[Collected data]
(** The entries of one block of a directory: the byte offset and inode number
    of the first that has the name; [None] when a comparison runs off an array. *)
Fixpoint dirent_scan (n : nat) (data name : list Z) (k : Z) : option (option (Z * Z)) :=
  match n with
  | O => Some None
  | S n' =>
      let de := dec_dirent (slice (Z.to_nat k) 16 data) in
      if de_inum de =? 0 then dirent_scan n' data name (k + 16) else
      c ← namecmp name (de_name de);
      if c =? 0 then Some (Some (k, de_inum de)) else dirent_scan n' data name (k + 16)
  end.

Fixpoint dirlookup_loop (fuel : nat) (dp : nat) (name : list Z) (off : Z) : M fs (option (nat * Z)) :=
  match fuel with
  | O => nofuel
  | S fuel' =>
      i ← inode_at dp;
      if off <? i_size i then
        a ← bmap dp (off / BSIZE);
        data ← bread (i_dev i) a;
        r ← need (dirent_scan (Z.to_nat (BSIZE / 16)) data name 0);
        brelse (i_dev i) a;;
        match r with
        | Some (k, inum) => ip ← iget (i_dev i) inum; mret (Some (ip, off + k))
        | None => dirlookup_loop fuel' dp name (off + BSIZE)
        end
      else mret None
  end.
Definition dirlookup (dp : nat) (name : list Z) : M fs (option (nat * Z)) :=
  i ← inode_at dp;
  if negb (i_type i =? T_DIR) then panic "dirlookup not DIR" else
  dirlookup_loop (S (S (Z.to_nat (i_size i / BSIZE)))) dp name 0.

(** The offset of the first empty entry, or the directory's size. *)
Fixpoint dirlink_loop (fuel : nat) (dp : nat) (off : Z) : M fs Z :=
  match fuel with
  | O => nofuel
  | S fuel' =>
      i ← inode_at dp;
      if off <? i_size i then
        r ← readi dp off 16;
        if negb (r.1 =? 16) then panic "dirlink read" else
        if de_inum (dec_dirent r.2) =? 0 then mret off else dirlink_loop fuel' dp (off + 16)
      else mret off
  end.
Definition dirlink (dp : nat) (name : list Z) (inum : Z) : M fs Z :=
  r ← dirlookup dp name;
  match r with
  | Some (ip, _) => iput ip;; mret (-1)
  | None =>
      i ← inode_at dp;
      off ← dirlink_loop (S (S (Z.to_nat (i_size i / 16)))) dp 0;
      nm ← need (strncpy_bytes name DIRSIZ);
      w ← writei dp (enc_dirent (mkDirent inum nm)) off 16;
      if negb (w =? 16) then panic "dirlink" else mret 0
  end.

(** ** Paths *)

Definition SLASH : Z := 47.

Fixpoint skip_slashes (path : list Z) : list Z :=
  match path with
  | c :: path' => if c =? SLASH then skip_slashes path' else path
  | [] => []
  end.
Fixpoint take_elem (path : list Z) : list Z * list Z :=
  match path with
  | c :: path' =>
      if c =? SLASH then ([], path) else let (e, r) := take_elem path' in (c :: e, r)
  | [] => ([], [])
  end.
(** The rest of the path and the name buffer; [None] is the null pointer. *)
Definition skipelem (path name : list Z) : option (list Z * list Z) :=
  let path := skip_slashes path in
  match path with
  | [] => None
  | _ :: _ =>
      let (s, path) := take_elem path in
      let len := length s in
      let name := if decide (DIRSIZ ≤ len)%nat then splice 0 (take DIRSIZ s) name
                  else splice 0 (s ++ [0]) name in
      Some (skip_slashes path, name)
  end.

(** The inode, if any, and the name buffer; [cwd] is the process' directory. *)
Fixpoint namex_loop (fuel : nat) (ip : nat) (path : list Z) (parent : bool) (name : list Z) :
    M fs (option nat * list Z) :=
  match fuel with
  | O => nofuel
  | S fuel' =>
      match skipelem path name with
      | None =>
          if parent then iput ip;; mret (None, name) else mret (Some ip, name)
      | Some (path, name) =>
          ilock ip;;
          i ← inode_at ip;
          if negb (i_type i =? T_DIR) then iunlockput ip;; mret (None, name) else
          if parent && bool_decide (path = []) then iunlock ip;; mret (Some ip, name) else
          next ← dirlookup ip name;
          match next with
          | None => iunlockput ip;; mret (None, name)
          | Some (next, _) => iunlockput ip;; namex_loop fuel' next path parent name
          end
      end
  end.
Definition namex (cwd : nat) (path : list Z) (parent : bool) (name : list Z) : M fs (option nat * list Z) :=
  ip ← (match path with
        | c :: _ => if c =? SLASH then iget ROOTDEV ROOTINO else idup cwd
        | [] => idup cwd
        end);
  namex_loop (S (length path)) ip path parent name.
Lemma iappend_loop_ok : ∀ fuel s own inum d c p, state_ok s own →
  let off := Z.of_nat (length c) in let n := Z.of_nat (length p) in
  inode_ok (img s) own inum d (nblk off) c → off + n ≤ MAXFILE * 512 → freeblock s + (cost (off + n) - cost off) ≤ size →
  (0 < fuel)%nat → (p ≠ [] → (off mod 512 + n - 1) / 512 + 2 ≤ Z.of_nat fuel) →
  ∃ d' s' own', iappend_loop fuel d off p s = Ok ((d', off + n), s') ∧ grows inum s own s' own' ∧
    inode_ok (img s') own' inum d' (nblk (off + n)) (c ++ p) ∧ freeblock s' = freeblock s + (cost (off + n) - cost off) ∧ same_meta d d'.
Proof.
  induction fuel as [|fuel IH]; intros s own inum d c p Hs off n Hd Hmax Hroom Hf0 Hf; [lia|].
  destruct p as [|b p]; [|clear Hf0].
  { exists d, s, own. cbn [iappend_loop length n] in *. rewrite app_nil_r, Z.add_0_r, Z.sub_diag, Z.add_0_r.
    split; [done|]. split; [by apply grows_refl|done]. }
  specialize (Hf ltac:(done)). cbn [iappend_loop]. pose proof (Z.mod_pos_bound off 512 eq_refl) as Hmod. pose proof (Z.div_mod off 512 ltac:(done)) as Hdiv.
  assert (1 ≤ n) as Hn by (unfold n; cbn; lia). assert (0 ≤ off) as Ho by (unfold off; lia).
  rewrite (proj2 (Z.ltb_lt (off / 512) MAXFILE)) by (apply Z.div_lt_upper_bound; lia). cbn [negb].
  set (n1 := Z.min n ((off / 512 + 1) * 512 - off)). assert (1 ≤ n1 ≤ n ∧ off mod 512 + n1 ≤ 512) as [Hn1 Hn1b] by (unfold n1; lia).
  destruct (nblk_step off n1 Ho ltac:(lia) Hn1b) as [Hnb _].
  assert (cost (512 * (off / 512) + 512) = cost (off + n1)) as Hcost.
  { unfold cost. replace (nblk (512 * (off / 512) + 512)) with (nblk (off + n1)); [done|].
    rewrite Hnb. destruct (nblk_step off (512 - off mod 512) Ho) as [E _]; [lia|lia|].
    by replace (off + (512 - off mod 512)) with (512 * (off / 512) + 512) in E by lia. }
  pose proof (cost_mono (off + n1) (off + n) ltac:(lia)) as Hcm.
  destruct (map_any s own inum d c off Hs Hd Ho) as (d1 & s1 & own1 & E1 & Hd1 & Hg1 & Hf1 & Hm1); [lia|lia|].
  step E1. clear E1. set (x := ptr (img s1) d1 (off / 512)) in *. pose proof (gr_ok _ _ _ _ _ Hg1) as Hs1.
  assert (own1 !! x = Some (inum, off / 512)) as Hox by (apply (io_mapped _ _ _ _ _ _ Hd1); lia).
  destruct (own_small _ _ _ _ Hs1 Hox) as (_ & _ & Hxb & _). destruct (so_img _ _ Hs1 _ Hxb) as (buf & Hbuf & Hlb).
  step (rsect_Ok s1 x buf Hbuf). clear Hxb. set (ch := take (Z.to_nat n1) (b :: p)).
  assert (length ch = Z.to_nat n1) as Hch by (unfold ch; rewrite length_take; unfold n in *; lia).
  replace (off - off / 512 * 512) with (off mod 512) by lia.
  pose proof (write_data (img s1) own1 inum d1 (off / 512 + 1) c buf ch Hd1) as Hw. cbv zeta in Hw. fold off x in Hw.
  specialize (Hw ltac:(lia) Hbuf Hlb ltac:(lia)). rewrite <-Hnb in Hw.
  step (wsect_Ok s1 x (splice (Z.to_nat (off mod 512)) ch buf)).
  pose proof (write_grows s1 own1 inum x _ (splice (Z.to_nat (off mod 512)) ch buf) Hs1 Hox ltac:(rewrite length_splice; lia)) as Hg2.
  set (s2 := set_img _ s1) in *. pose proof (gr_ok _ _ _ _ _ Hg2) as Hs2.
  assert (Z.of_nat (length (c ++ ch)) = off + n1) as Hl2 by (rewrite length_app; unfold off; lia).
  assert (Z.of_nat (length (drop (Z.to_nat n1) (b :: p))) = n - n1) as Hl3 by (rewrite length_drop; unfold n; lia).
  specialize (IH s2 own1 inum d1 (c ++ ch) (drop (Z.to_nat n1) (b :: p)) Hs2). cbv zeta in IH. rewrite Hl2, Hl3 in IH.
  replace (off + n1 + (n - n1)) with (off + n) in IH by lia.
  destruct (IH Hw) as (d3 & s3 & own3 & E3 & Hg3 & Hd3 & Hf3 & Hm3).
  - lia.
  - cbn. lia.
  - pose proof (Z.div_pos (off mod 512 + n - 1) 512). lia.
  - intros Hne. assert (n1 < n) as Hlt by (destruct (decide (n1 < n)); [done|]; destruct Hne; apply drop_ge; unfold n in *; lia).
    assert (n1 = 512 - off mod 512) as En1 by (unfold n1 in *; lia).
    replace ((off + n1) mod 512) with 0 by (replace (off + n1) with ((off / 512 + 1) * 512) by lia; by rewrite Z.mod_mul).
    replace (off mod 512 + n - 1) with (0 + (n - n1) - 1 + 1 * 512) in Hf by lia. rewrite Z.div_add in Hf by lia. lia.
  - exists d3, s3, own3. fold n. fold n1. rewrite E3. split; [done|]. split; [by eapply grows_trans; [exact Hg1|eapply grows_trans]|].
    split; [|split].
    + unfold ch in Hd3. by rewrite <-app_assoc, take_drop in Hd3.
    + cbn in Hf3. lia.
    + by eapply same_meta_trans.
Qed.
(* ===== verification/MkfsTree.v ===== *)
(** A whole run of [mkfs]: what the image holds for a host directory tree, given
    by an abstract disk whose files are byte strings, the bitmap, and the
    kernel's reads of the files. *)

From S2P Require Import Prelude CString Fs FsFile Mkfs MkfsProofs MkfsImage.

(** ** Definitions *)

(** A disk that knows of blocks only how many are left. *)
Record vol := mkVol { v_files : files; v_next : Z; v_free : Z }.

Definition v_alloc (t : Z) (v : vol) : option (Z * vol) :=
  if v_next v <? ninodes then Some (v_next v, mkVol (<[v_next v := (t, [])]> (v_files v)) (v_next v + 1) (v_free v)) else None.

(** The bytes are appended, when the file may grow so far and the disk has the blocks. *)
Definition v_append (inum : Z) (p : list Z) (v : vol) : option vol :=
  '(t, c) ← v_files v !! inum;
  let n := Z.of_nat (length c) in let n' := n + Z.of_nat (length p) in
  if (n' <=? MAXFILE * 512) && (v_free v + (cost n' - cost n) <=? size)
  then Some (mkVol (<[inum := (t, c ++ p)]> (v_files v)) (v_next v) (v_free v + (cost n' - cost n))) else None.

(** The last block is filled up with zeroes; a directory that fills its blocks
    exactly is left out ([fix_size_overshoots]). *)
Definition v_fix (inum : Z) (v : vol) : option vol :=
  '(t, c) ← v_files v !! inum;
  if (length c mod 512 =? 0)%nat then None
  else Some (mkVol (<[inum := (t, c ++ replicate (512 - length c mod 512) 0)]> (v_files v)) (v_next v) (v_free v)).

Fixpoint v_chunks (inum : Z) (chunks : list (list Z)) (v : vol) : option vol :=
  match chunks with [] => Some v | c :: cs => v' ← v_append inum c v; v_chunks inum cs v' end.

Definition v_entry (dir inum : Z) (name : list Z) : vol → option vol :=
  v_append dir (enc_dirent (mkDirent (inum mod 2 ^ 16) name)).

(** A directory is its two dot entries and one entry per child, in the order of
    the host, each after the child's own subtree. *)
Fixpoint v_add_dir (cur : hnode) (dir parent : Z) (v : vol) : option vol :=
  v ← v_entry dir dir (strcpy_name [DOT]) v;
  v ← v_entry dir parent (strcpy_name [DOT; DOT]) v;
  match cur with
  | HDir entries =>
      (fix v_entries (l : list (list Z * hnode)) (v : vol) : option vol :=
         match l with
         | [] => v_fix dir v
         | (name, child) :: l' =>
             dots ← is_dots name;
             if (dots : bool) then v_entries l' v else
             nm ← strncpy_bytes name DIRSIZ;
             '(i, v) ← (match child with
                        | HUnreadable => None
                        | HDir _ => '(i, v) ← v_alloc T_DIR v; v ← v_add_dir child i dir v; Some (i, v)
                        | HFile chunks => '(i, v) ← v_alloc T_FILE v; v ← v_chunks i chunks v; Some (i, v)
                        end);
             v ← v_entry dir i nm v;
             v_entries l' v
         end) entries v
  | _ => Some v
  end.

Definition v_main (root_dir : hnode) : option vol :=
  '(root_inode, v) ← v_alloc T_DIR (mkVol ∅ 1 DATA0);
  v_add_dir root_dir root_inode root_inode v.

(** ** The image implements the abstract disk *)

Definition holds (v : vol) (s : mkstate) : Prop :=
  (∃ own, image_ok s own (v_files v) ∧ freeinode s = v_next v ∧ freeblock s = v_free v) ∧
  map_Forall (λ _ f, f.1 = T_DIR ∨ f.1 = T_FILE) (v_files v).

Lemma ialloc_sim v s t i v' : holds v s → t = T_DIR ∨ t = T_FILE → v_alloc t v = Some (i, v') → ∃ s', ialloc t s = Ok (i, s') ∧ holds v' s'.
Proof.
  intros [(own & Him & Hn & Hf) HT] Ht. unfold v_alloc. destruct (Z.ltb_spec (v_next v) ninodes) as [Hlt|]; [|done]. intros [= <- <-].
  destruct (ialloc_ok s own (v_files v) t Him) as (s' & E & Him' & Hf' & Hn'); [lia|unfold T_DIR, T_FILE in *; lia|]. rewrite Hn in *.
  exists s'. split; [done|]. split; [exists own; cbn; split; [done|lia]|]. by apply map_Forall_insert_2.
Qed.

Lemma iappend_sim v s inum p v' : holds v s → v_append inum p v = Some v' → ∃ s', iappend inum p s = Ok (tt, s') ∧ holds v' s'.
Proof.
  intros [(own & Him & Hn & Hf) HT]. unfold v_append. destruct (v_files v !! inum) as [[t c]|] eqn:Ei; cbn -[MAXFILE cost size]; [|done].
  destruct (Z.leb_spec (Z.of_nat (length c) + Z.of_nat (length p)) (MAXFILE * 512)) as [Hm|]; cbn [andb]; [|done].
  case_match eqn:Hs; [|done]. apply Z.leb_le in Hs. intros [= <-].
  destruct (iappend_ok s own (v_files v) inum t c p Him Ei Hm) as (s' & own' & E & Him' & Hf' & Hn'); [by rewrite Hf|].
  exists s'. split; [done|]. unfold holds. cbn [v_files v_next v_free]. split; [exists own'; split; [done|]; by rewrite Hn', Hf', Hn, Hf|].
  apply map_Forall_insert_2; [|done]. apply (HT _ _ Ei).
Qed.

Lemma fix_size_sim v s inum v' : holds v s → v_fix inum v = Some v' → ∃ s', fix_size inum s = Ok (tt, s') ∧ holds v' s'.
Proof.
  intros [(own & Him & Hn & Hf) HT]. unfold v_fix. destruct (v_files v !! inum) as [[t c]|] eqn:Ei; cbn [mbind option_bind]; [|done].
  destruct (Nat.eqb_spec (length c mod 512) 0) as [|Hne]; [done|]. intros [= <-].
  destruct (fix_size_ok s own (v_files v) inum t c Him Ei) as (s' & E & Him' & Hf' & Hn').
  { intros E. apply Hne, Nat2Z.inj. by rewrite Nat2Z.inj_mod. }
  exists s'. split; [done|]. unfold holds. cbn [v_files v_next v_free]. split; [exists own; split_and!; [done|congruence..]|].
  apply map_Forall_insert_2; [|done]. apply (HT _ _ Ei).
Qed.

Lemma chunks_sim inum chunks : ∀ v s v', holds v s → v_chunks inum chunks v = Some v' →
  ∃ s', append_chunks inum chunks s = Ok (tt, s') ∧ holds v' s'.
Proof.
  induction chunks as [|c cs IH]; intros v s v' Hv; cbn [v_chunks append_chunks]; [intros [= <-]; by exists s|].
  intros (v1 & E1 & E)%bind_Some. destruct (iappend_sim v s inum c v1 Hv E1) as (s1 & R1 & Hv1). step R1. eauto.
Qed.

Lemma xshort_mod x : xshort x = x mod 2 ^ 16.
Proof.
  unfold xshort, u8, le_val. change (2 ^ 8) with 256. change (2 ^ 16) with (256 * 256).
  rewrite Z.rem_mul_r by lia. lia.
Qed.

Lemma entry_sim v s dir inum name v' : holds v s → v_entry dir inum name v = Some v' →
  ∃ s', append_entry dir inum name s = Ok (tt, s') ∧ holds v' s'.
Proof. unfold v_entry, append_entry. rewrite xshort_mod. apply iappend_sim. Qed.

(** Induction over a host tree. *)
Section hnode_induction.
Context (P : hnode → Prop) (Pf : ∀ chunks, P (HFile chunks)) (Pu : P HUnreadable)
  (Pd : ∀ l, Forall (λ e, P e.2) l → P (HDir l)).
Fixpoint hnode_tree_ind (h : hnode) : P h :=
  match h with
  | HFile chunks => Pf chunks
  | HUnreadable => Pu
  | HDir l => Pd l ((fix go l : Forall (λ e, P e.2) l :=
      match l with [] => list.Forall_nil_2 _ | e :: l' => list.Forall_cons_2 _ _ _ (hnode_tree_ind e.2) (go l') end) l)
  end.
End hnode_induction.

Lemma add_dir_sim cur : ∀ dir parent v s v', holds v s → v_add_dir cur dir parent v = Some v' →
  ∃ s', add_dir cur dir parent s = Ok (0, s') ∧ holds v' s'.
Proof.
  induction cur as [chunks| |l IH] using hnode_tree_ind; intros dir parent v s v' Hv; cbn [v_add_dir add_dir];
    intros (v1 & E1 & (v2 & E2 & E)%bind_Some)%bind_Some;
    destruct (entry_sim _ _ _ _ _ _ Hv E1) as (s1 & R1 & Hv1); step R1;
    destruct (entry_sim _ _ _ _ _ _ Hv1 E2) as (s2 & R2 & Hv2); step R2.
  - injection E as <-. by exists s2.
  - injection E as <-. by exists s2.
  - clear Hv Hv1 R1 R2 E1 E2 v v1 s s1. revert v2 s2 E Hv2.
    induction IH as [|[name child] l Hc _ IHl]; intros v s E Hv.
    { destruct (fix_size_sim _ _ _ _ Hv E) as (s' & R & Hv'). step R. by exists s'. }
    apply bind_Some in E as (dots & -> & E). cbn [need]. rewrite bind_ret. destruct dots; [by apply (IHl v)|].
    apply bind_Some in E as (nm & Enm & ([i v1] & Ech & (v2 & E2 & E)%bind_Some)%bind_Some).
    rewrite Enm. cbn in Hc. destruct child as [chunks|l'|]; [| |done]; apply bind_Some in Ech as ([i' v3] & Ea & Ech);
      (eapply ialloc_sim in Ea as (s1 & R1 & Hv1); [|exact Hv|tauto]); step R1.
    + apply bind_Some in Ech as (v4 & Ec & [= -> ->]). destruct (chunks_sim _ _ _ _ _ Hv1 Ec) as (s3 & R3 & Hv3). step R3.
      cbn [need]. rewrite bind_ret. destruct (entry_sim _ _ _ _ _ _ Hv3 E2) as (s4 & R4 & Hv4). step R4. by apply (IHl v2).
    + apply bind_Some in Ech as (v4 & Ec & [= -> ->]). destruct (Hc _ _ _ _ _ Hv1 Ec) as (s3 & R3 & Hv3). step R3.
      cbn [Z.eqb negb need]. rewrite bind_ret. destruct (entry_sim _ _ _ _ _ _ Hv3 E2) as (s4 & R4 & Hv4). step R4. by apply (IHl v2).
Qed.

(** ** The bitmap *)

Lemma bit_free_testbit data bi : bit_free data bi = negb (Z.testbit (byte_of data bi) (bi mod 8)).
Proof.
  pose proof (Z.mod_pos_bound bi 8 eq_refl) as Hm. unfold bit_free, mask_of. rewrite Z.shiftl_1_l.
  destruct (Z.testbit (byte_of data bi) (bi mod 8)) eqn:E; cbn [negb].
  - apply Z.eqb_neq. intros E0. assert (Z.testbit (Z.land (byte_of data bi) (2 ^ (bi mod 8))) (bi mod 8) = true) as H.
    { by rewrite Z.land_spec, E, Z.pow2_bits_eqb, Z.eqb_refl by lia. }
    by rewrite E0, Z.testbit_0_l in H.
  - apply Z.eqb_eq, Z.bits_inj'. intros k Hk. rewrite Z.land_spec, Z.pow2_bits_eqb, Z.testbit_0_l by lia.
    destruct (Z.eqb_spec (bi mod 8) k) as [<-|]; [by rewrite E|apply andb_false_r].
Qed.

Lemma bit_free_set data b j : 0 ≤ b → 0 ≤ j → b < 8 * Z.of_nat (length data) →
  bit_free (bit_set data b) j = if decide (j = b) then false else bit_free data j.
Proof.
  intros Hb Hj Hl. rewrite !bit_free_testbit. pose proof (Z.div_lt_upper_bound b 8 (Z.of_nat (length data))).
  pose proof (Z.div_pos b 8). pose proof (Z.div_pos j 8). pose proof (Z.mod_pos_bound j 8 eq_refl). pose proof (Z.mod_pos_bound b 8 eq_refl).
  pose proof (Z.div_mod j 8). pose proof (Z.div_mod b 8).
  unfold bit_set, byte_of at 1. destruct (decide (j / 8 = b / 8)) as [E|Hne].
  - rewrite E, list_lookup_insert_eq by lia. cbn [default from_option id]. unfold u8, mask_of. change 256 with (2 ^ 8).
    rewrite Z.mod_pow2_bits_low, Z.lor_spec, Z.shiftl_1_l, Z.pow2_bits_eqb by lia.
    assert (byte_of data j = byte_of data b) as -> by (unfold byte_of; by rewrite E).
    case_decide as Hd; [subst; by rewrite Z.eqb_refl, orb_true_r|]. rewrite (proj2 (Z.eqb_neq _ _)) by lia. by rewrite orb_false_r.
  - rewrite list_lookup_insert_ne by lia. rewrite decide_False by congruence. done.
Qed.

Lemma set_bits_free n : ∀ i buf j, 0 ≤ i → 0 ≤ j → i + Z.of_nat n ≤ 8 * Z.of_nat (length buf) →
  length (set_bits n i buf) = length buf ∧
  bit_free (set_bits n i buf) j = if decide (i ≤ j < i + Z.of_nat n) then false else bit_free buf j.
Proof.
  induction n as [|n IH]; intros i buf j Hi Hj Hl; cbn [set_bits]; [by rewrite decide_False by lia|].
  fold (byte_of buf i) (mask_of i) (bit_set buf i). assert (length (bit_set buf i) = length buf) as E by apply length_insert.
  destruct (IH (i + 1) (bit_set buf i) j) as [El Ef]; [lia..|]. split; [by rewrite El|]. rewrite Ef, bit_free_set by lia.
  repeat case_decide; try done; lia.
Qed.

# Your objective:
Beginning at the top of the entries above, output each line exactly, and end with the line in which "if de_inum (dec_dirent" appears.

# Exercise output:
(** The entries of one block of a directory: the byte offset and inode number
    of the first that has the name; [None] when a comparison runs off an array. *)
Fixpoint dirent_scan (n : nat) (data name : list Z) (k : Z) : option (option (Z * Z)) :=
  match n with
  | O => Some None
  | S n' =>
      let de := dec_dirent (slice (Z.to_nat k) 16 data) in
      if de_inum de =? 0 then dirent_scan n' data name (k + 16) else
      c ← namecmp name (de_name de);
      if c =? 0 then Some (Some (k, de_inum de)) else dirent_scan n' data name (k + 16)
  end.

Fixpoint dirlookup_loop (fuel : nat) (dp : nat) (name : list Z) (off : Z) : M fs (option (nat * Z)) :=
  match fuel with
  | O => nofuel
  | S fuel' =>
      i ← inode_at dp;
      if off <? i_size i then
        a ← bmap dp (off / BSIZE);
        data ← bread (i_dev i) a;
        r ← need (dirent_scan (Z.to_nat (BSIZE / 16)) data name 0);
        brelse (i_dev i) a;;
        match r with
        | Some (k, inum) => ip ← iget (i_dev i) inum; mret (Some (ip, off + k))
        | None => dirlookup_loop fuel' dp name (off + BSIZE)
        end
      else mret None
  end.
Definition dirlookup (dp : nat) (name : list Z) : M fs (option (nat * Z)) :=
  i ← inode_at dp;
  if negb (i_type i =? T_DIR) then panic "dirlookup not DIR" else
  dirlookup_loop (S (S (Z.to_nat (i_size i / BSIZE)))) dp name 0.

(** The offset of the first empty entry, or the directory's size. *)
Fixpoint dirlink_loop (fuel : nat) (dp : nat) (off : Z) : M fs Z :=
  match fuel with
  | O => nofuel
  | S fuel' =>
      i ← inode_at dp;
      if off <? i_size i then
        r ← readi dp off 16;
        if negb (r.1 =? 16) then panic "dirlink read" else
        if de_inum (dec_dirent r.2) =? 0 then mret off else dirlink_loop fuel' dp (off + 16)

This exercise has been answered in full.